In 2020, business was actually really good for Etsy during the pandemic, surprisingly. Why? Because people were buying face masks. As we started, many of us wearing a face masks for the very first time in our lives, people said, "Hey if I'm going to wear this a lot, I want one that is actually represents me, my personality, my interest, what I care about." So people were buying face masks on Etsy.
Going into this new quarter here, let's bring it up, they are giving the same guidance. They're giving gross merchandise guidance, again, of $2.9 billion to $3 billion in the coming quarter; that would be up 12.5% year-over-year at the midpoint of that guidance. However, keep in mind that this includes two recent acquisitions. They bought a company called Depop, which is a online fashion company. They also bought a company called Elo7, which is basically Etsy of Brazil.
Organic growth from this company is actually pretty slow forecast in this coming quarter. Revenue, expecting $513 million at the midpoint. That would be 13.5% year-over-year growth and adjusted EBITDA margin of around 25%. That's about the same as what they did in quarter two.
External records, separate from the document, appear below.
(** ** Numbers *)

Definition digit_value (ch : Z) : Z :=
  if (48 <=? ch) && (ch <=? 57) then ch - 48
  else if (97 <=? ch) && (ch <=? 122) then ch - 97 + 10
  else if (65 <=? ch) && (ch <=? 90) then ch - 65 + 10
  else -1.

(** [*p] *)
Definition deref (p : list Z) : outcome Z := match p with c :: _ => Ok c | [] => Undef end.

Definition is_space (c : Z) : bool :=
  (c =? 32) || (c =? 9) || (c =? 10) || (c =? 13) || (c =? 11) || (c =? 12).

Fixpoint skip_space (text : list Z) : outcome (list Z) :=
  match text with
  | [] => Undef
  | c :: rest => if is_space c then skip_space rest else Ok text
  end.

(** The digit loop of [strtoul]: the value so far and the pointer after it. *)
Fixpoint strtoul_digits (base value : Z) (p : list Z) : outcome (Z * list Z) :=
  match p with
  | [] => Undef
  | c :: rest =>
      let digit := digit_value c in
      if (digit <? 0) || (base <=? digit) then Ok (value, p)
      else strtoul_digits base (u64 (u64 (value * u64 base) + digit)) rest
  end.

Definition is_x (c : Z) : bool := (c =? 120) || (c =? 88).

(** The base and the pointer after the prefix. *)
Definition strtoul_prefix (base : Z) (p : list Z) : outcome (Z * list Z) :=
  if base =? 0 then
    c ← deref p;
    if c =? 48 then
      d ← deref (drop 1 p);
      Ok (if is_x d then (16, drop 2 p) else (8, p))
    else Ok (10, p)
  else if base =? 16 then
    c ← deref p;
    if c =? 48 then
      d ← deref (drop 1 p);
      Ok (if is_x d then (16, drop 2 p) else (16, p))
    else Ok (16, p)
  else Ok (base, p).

(** The second result is what is stored in [*endptr] when [endptr] is not NULL;
    [None] is the NULL pointer, which it is when [text] is NULL. *)
Definition strtoul (text : option (list Z)) (base : Z) : outcome (Z * option (list Z)) :=
  p ← skip_space (default [0] text);
  '(base, start) ← strtoul_prefix base p;
  '(value, p) ← strtoul_digits base 0 start;
  Ok (value, if (length p =? length start)%nat then text else Some p).

Definition strtol (text : option (list Z)) (base : Z) : outcome (Z * option (list Z)) :=
  p ← skip_space (default [0] text);
  c ← deref p;
  let negative := c =? 45 in
  let p := if (c =? 43) || (c =? 45) then drop 1 p else p in
  '(value, endptr) ← strtoul (Some p) base;
  let endptr :=
    match endptr with
    | Some e => if (length e =? length p)%nat then text else Some e
    | None => None
    end in
  if negative
  then if i64 value =? - 2 ^ 63 then Undef else Ok (- i64 value, endptr)
  else Ok (i64 value, endptr).

Definition atoi (text : option (list Z)) : outcome Z := '(v, _) ← strtol text 10; Ok (i32 v).
Definition atol (text : option (list Z)) : outcome Z := '(v, _) ← strtol text 10; Ok v.

(** The number a digit string denotes. *)
Definition digits_number (base : Z) (ds : list Z) : Z :=
  foldl (λ v c, v * base + digit_value c) 0 ds.

Definition is_digit (base c : Z) : Prop := 0 ≤ digit_value c < base.

Lemma digit_value_range c : -1 ≤ digit_value c < 36.
Proof.
  unfold digit_value.
  repeat match goal with |- context [if ?b then _ else _] => destruct b eqn:? end; lia.
Qed.

(** The digit loop computes the number modulo 2^64. *)
Lemma strtoul_digits_ok base v ds stop rest :
  0 < base ≤ 36 → Forall (is_digit base) ds → ¬ is_digit base stop →
  strtoul_digits base (u64 v) (ds ++ stop :: rest) =
  Ok (u64 (foldl (λ v c, v * base + digit_value c) v ds), stop :: rest).
Proof.
  intros Hb Hds Hstop. revert v. induction Hds as [|c ds Hc Hds IH]; intros v; simpl.
  - pose proof (digit_value_range stop). unfold is_digit in Hstop.
    destruct (Z.ltb_spec (digit_value stop) 0), (Z.leb_spec base (digit_value stop)); simpl; try done; lia.
  - unfold is_digit in Hc. rewrite (proj2 (Z.ltb_ge (digit_value c) 0)),
      (proj2 (Z.leb_gt base (digit_value c))) by lia. simpl.
    rewrite <-IH. f_equal. rewrite (u64_small base) by lia. unfold u64.
    rewrite Zplus_mod_idemp_l, <-Zplus_mod_idemp_l, Zmult_mod_idemp_l, Zplus_mod_idemp_l. done.
Qed.

Lemma skip_space_ok sp rest :
  Forall (λ c, is_space c = true) sp → (∀ c, head rest = Some c → is_space c = false) → rest ≠ [] →
  skip_space (sp ++ rest) = Ok rest.
Proof.
  intros Hsp Hr Hne. induction Hsp as [|c sp Hc _ IH]; simpl.
  - destruct rest as [|c rest]; [done|]. simpl. by rewrite (Hr c).
  - by rewrite Hc.
Qed.

Lemma digit_not_space base c : is_digit base c → is_space c = false.
Proof.
  unfold is_digit, digit_value, is_space. intros Hd.
  repeat match goal with |- context [?a =? ?b] => destruct (Z.eqb_spec a b); subst; simpl in *; try lia end.
Qed.

Lemma digit10 base c : base ≤ 10 → is_digit base c ↔ 48 ≤ c < 48 + base.
Proof.
  intros Hb. unfold is_digit, digit_value.
  destruct (Z.leb_spec 48 c), (Z.leb_spec c 57), (Z.leb_spec 97 c), (Z.leb_spec c 122),
    (Z.leb_spec 65 c), (Z.leb_spec c 90); simpl; lia.
Qed.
What I am watching, gross merchandise sales. Again, not a whole lot of organic growth factored into the guidance. However, let's keep in mind that the number one seller on Etsy last year was indeed the face-mask, and that is not selling anymore. Still, without that number one seller, they are still maintaining a very similar gross merchandise sales. It means that people are on the platform buying other things, and that's actually pretty encouraging when you stop and think about it. It depends on how you want to interpret this, but I want to see continued growth.
Jason Hall: I think growth is very positive thing. I think you're 100% right.
Jon Quast: Yeah. You want to see that continued growth in gross merchandise sales for all their brands. But the two that I think are most important are active buyers and active sellers. Why is this important? Because it fuels the growth of the business. If you can attract buyers to the platform, that will attract sellers. If you can attract sellers to the platform, that will attract more buyers, assuming that the sellers are putting out more and more differentiated merchandise. In the last quarter, there was actually a slight dip. First quarter to second quarter, there was a slight dip in active buyers. They are at 90.5 million right now. That was down just ever so slightly.
Active sellers, however, was at 5.2 million, up half a million quarter-over-quarter. I want to see continued growth in the seller side of the business. People going onto Etsy's portfolio of brands to sell their wares. If they are bringing more and more differentiated products to that platform, I really think it's going to be a long-term growth driver for the buyers for Etsy.